(** * Mini-Shell: the command-tree evaluator of [cmd.c]

    A shallow embedding of [src/cmd.c] and the properties of its text
    expansion, redirection, builtin, simple-command and composite
    executors.

    Conventions of the embedding.
    - C strings are [string]s; a [char *] that may be [NULL] is an
      [option string].  [malloc] and [strdup] are taken to succeed.  Of
      the memory of the process the file represents what the behaviour of
      the code depends on: the capacity of the two arrays that
      [expand_variables] writes into ([var_name], of 128 bytes, and the
      block of [PATH_MAX] bytes), and, where the pointer given to [free]
      can be another one than the allocation returned ([parse_simple],
      [shell_cd]), what that pointer points to.  Where the source frees
      the very pointer it got from [malloc], once and after its last use,
      the call changes nothing that is represented and has no
      counterpart.
    - [int] values are in [Z].
    - The operating system is a black box: calls whose failure the source
      tests and which depend on the machine (open, chdir, getcwd, fork,
      pipe, execvp) draw their outcome from an oracle carried by the
      state; the descriptor table, the environment and the table of
      children are represented, and calls on them are computed.
    - Processes do not interleave: a forked child runs to its end before
      its parent goes on.
    - What C leaves undefined (a NULL string given to [strcmp], a status
      read after a failed [waitpid], an access outside an array, a [free]
      of a pointer that no allocation returned) is an outcome of its own:
      [Overrun] for the functions that only compute, [Undef] for the
      others. *)

From Stdlib Require Import ZArith Ascii String List Bool Lia.
From stdpp Require Import gmap strings list.
From Equations Require Import Equations.

Local Open Scope string_scope.
Local Open Scope Z_scope.

(** ** Text expansion *)

Module Text.

(** [isalnum] of <ctype.h> in the C locale. *)
Definition isdigit (c : ascii) : bool :=
  let n := nat_of_ascii c in (48 <=? n)%nat && (n <=? 57)%nat.

Definition isalpha (c : ascii) : bool :=
  let n := nat_of_ascii c in
  ((65 <=? n)%nat && (n <=? 90)%nat) || ((97 <=? n)%nat && (n <=? 122)%nat).

Definition isalnum (c : ascii) : bool := isalpha c || isdigit c.

(** The test of the inner loop of [expand_variables]:
    [isalnum( *ptr) || *ptr == '_']. *)
Definition is_name_char (c : ascii) : bool := isalnum c || Ascii.eqb c "_".

(** [getenv] over an environment: the empty name is never found. *)
Definition getenv (env : gmap string string) (name : string) : option string :=
  if String.eqb name "" then None else env !! name.

(** What a function that only computes gives: its result when every
    access stays inside the arrays it uses, and [Overrun] when one does
    not, where C leaves the behaviour undefined. *)
Inductive written (A : Type) : Type :=
| Fits (a : A)
| Overrun.
Arguments Fits {A} a.
Arguments Overrun {A}.

(** [PATH_MAX] of <limits.h>, the size of the block that
    [expand_variables] allocates for its result. *)
Definition PATH_MAX : nat := 4096.

(** Inner loop of [expand_variables], on [char var_name[128] = {0}]:
    [while ( *ptr && (isalnum( *ptr) || *ptr == '_')) *var_ptr++ = *ptr++;]
    [var_name] is what has been copied so far; the write is inside the
    array when fewer than 128 characters were copied before it.  Returns
    the name and the position [ptr] reached. *)
Fixpoint scan_name (ptr var_name : string) : written (string * string) :=
  match ptr with
  | String c rest =>
      if is_name_char c then
        if (String.length var_name <? 128)%nat
        then scan_name rest (var_name ++ String c "")
        else Overrun
      else Fits (var_name, ptr)
  | EmptyString => Fits (var_name, ptr)
  end.

Lemma scan_name_length ptr var_name name ptr' :
  scan_name ptr var_name = Fits (name, ptr') →
  (String.length ptr' <= String.length ptr)%nat.
Proof.
  revert var_name. induction ptr as [|c rest IH]; simpl; intros var_name H.
  - injection H as <- <-. simpl. lia.
  - destruct (is_name_char c).
    + destruct (_ <? _)%nat; [|discriminate]. apply IH in H. lia.
    + injection H as <- <-. simpl. lia.
Qed.

(** A value together with the equation that it is the value of [a]. *)
Definition inspect {A} (a : A) : {b : A | a = b} := exist _ a eq_refl.

(** Outer loop of [expand_variables]: [ptr] is the input still to read,
    [output] what has been written to [expanded] so far, so that the next
    write goes to [expanded[String.length output]].
    - [getenv(var_name)] reads [var_name] up to its terminator: there is
      one in the array when fewer than 128 characters were copied;
    - [sprintf(output, "%s", value)] writes the value and its terminator;
    - [*output++ = *ptr++] and the final [*output = '\0'] write one
      character. *)
Equations? expand_loop (env : gmap string string) (ptr output : string)
  : written string by wf (String.length ptr) lt :=
  expand_loop env EmptyString output :=
    if (String.length output <? PATH_MAX)%nat then Fits output else Overrun;
  expand_loop env (String c rest) output with Ascii.eqb c "$" => {
    | true with inspect (scan_name rest "") => {
        | exist _ (Fits (var_name, ptr')) E =>
            if (String.length var_name <? 128)%nat then
              match getenv env var_name with
              | Some value =>
                  if (String.length output + String.length value <? PATH_MAX)%nat
                  then expand_loop env ptr' (output ++ value)
                  else Overrun
              | None => expand_loop env ptr' output
              end
            else Overrun;
        | exist _ Overrun _ => Overrun };
    | false =>
        if (String.length output <? PATH_MAX)%nat
        then expand_loop env rest (output ++ String c "")
        else Overrun }.
Proof.
  all: try (apply scan_name_length in E); simpl in *; lia.
Qed.

Definition expand_variables (env : gmap string string) (input : option string)
  : written (option string) :=
  match input with
  | None => Fits None
  | Some s =>
      match expand_loop env s "" with
      | Fits expanded => Fits (Some expanded)
      | Overrun => Overrun
      end
  end.

(** Loop of [remove_quotes]. *)
Fixpoint remove_quotes_loop (ptr output : string) : string :=
  match ptr with
  | EmptyString => output
  | String c rest =>
      if negb (Ascii.eqb c "'") && negb (Ascii.eqb c "034")
      then remove_quotes_loop rest (output ++ String c "")
      else remove_quotes_loop rest output
  end.

Definition remove_quotes (input : option string) : option string :=
  match input with
  | None => None
  | Some s => Some (remove_quotes_loop s "")
  end.

(** [strchr(s, c) != NULL] *)
Fixpoint strchr (s : string) (c : ascii) : bool :=
  match s with
  | EmptyString => false
  | String x rest => Ascii.eqb x c || strchr rest c
  end.

(** [s + strspn(s, delim)]: [s] without its leading delimiters. *)
Fixpoint skip_delims (s delim : string) : string :=
  match s with
  | EmptyString => EmptyString
  | String x rest => if strchr delim x then skip_delims rest delim else s
  end.

(** The token of length [strcspn(s, delim)] at the start of [s], and [s]
    from the delimiter that ends it. *)
Fixpoint split_token (s delim : string) : string * string :=
  match s with
  | EmptyString => ("", "")
  | String x rest =>
      if strchr delim x then ("", s)
      else let '(token, s') := split_token rest delim in (String x token, s')
  end.

(** [strtok_r(str, delim, &saveptr)]: the token, [None] for [NULL], and
    the new value of [saveptr].  A pointer into the string is given by
    the text from it to the end of the string: it points as many
    characters after the start as that text is shorter than the whole. *)
Definition strtok_r (str : option string) (delim saveptr : string)
  : option string * string :=
  let s := match str with Some s => s | None => saveptr end in
  match skip_delims s delim with
  | EmptyString => (None, "")
  | s' =>
      let '(token, rest) := split_token s' delim in
      match rest with
      | EmptyString => (Some token, "")
      | String _ rest' => (Some token, rest')
      end
  end.

End Text.

(** ** The operating system as seen by [cmd.c] *)

Module OS.

(** What [waitpid] stores in [status]. *)
Inductive wait_status :=
| Exited (code : Z)      (* the process called exit; [code] is in 0..255 *)
| Signaled (sig : Z).    (* the process was terminated by a signal *)

Definition WIFEXITED (status : wait_status) : bool :=
  match status with Exited _ => true | Signaled _ => false end.

Definition WEXITSTATUS (status : wait_status) : Z :=
  match status with Exited code => code | Signaled _ => 0 end.

(** An open file description, what a descriptor refers to. *)
Inductive ofd :=
| Terminal
| File (id : positive) (path : string) (flags : Z)
| PipeRead (id : positive)
| PipeWrite (id : positive).

(** The calls that are visible from outside the process. *)
Inductive event :=
| EvOpen (path : string) (flags : Z) (opened : option positive)
| EvChdir (path : string) (ok : bool)
| EvOutput (target : option ofd) (text : string)
| EvPerror (target : option ofd) (prefix : string) (errno : Z)
| EvExec (file : string) (argv : list string) (stdin stdout stderr : option ofd).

- Problem to work on
Each line above that holds the string "Import" should be copied and shown.

- Exercise answer
From Stdlib Require Import ZArith Ascii String List Bool Lia.
From stdpp Require Import gmap strings list.
From Equations Require Import Equations.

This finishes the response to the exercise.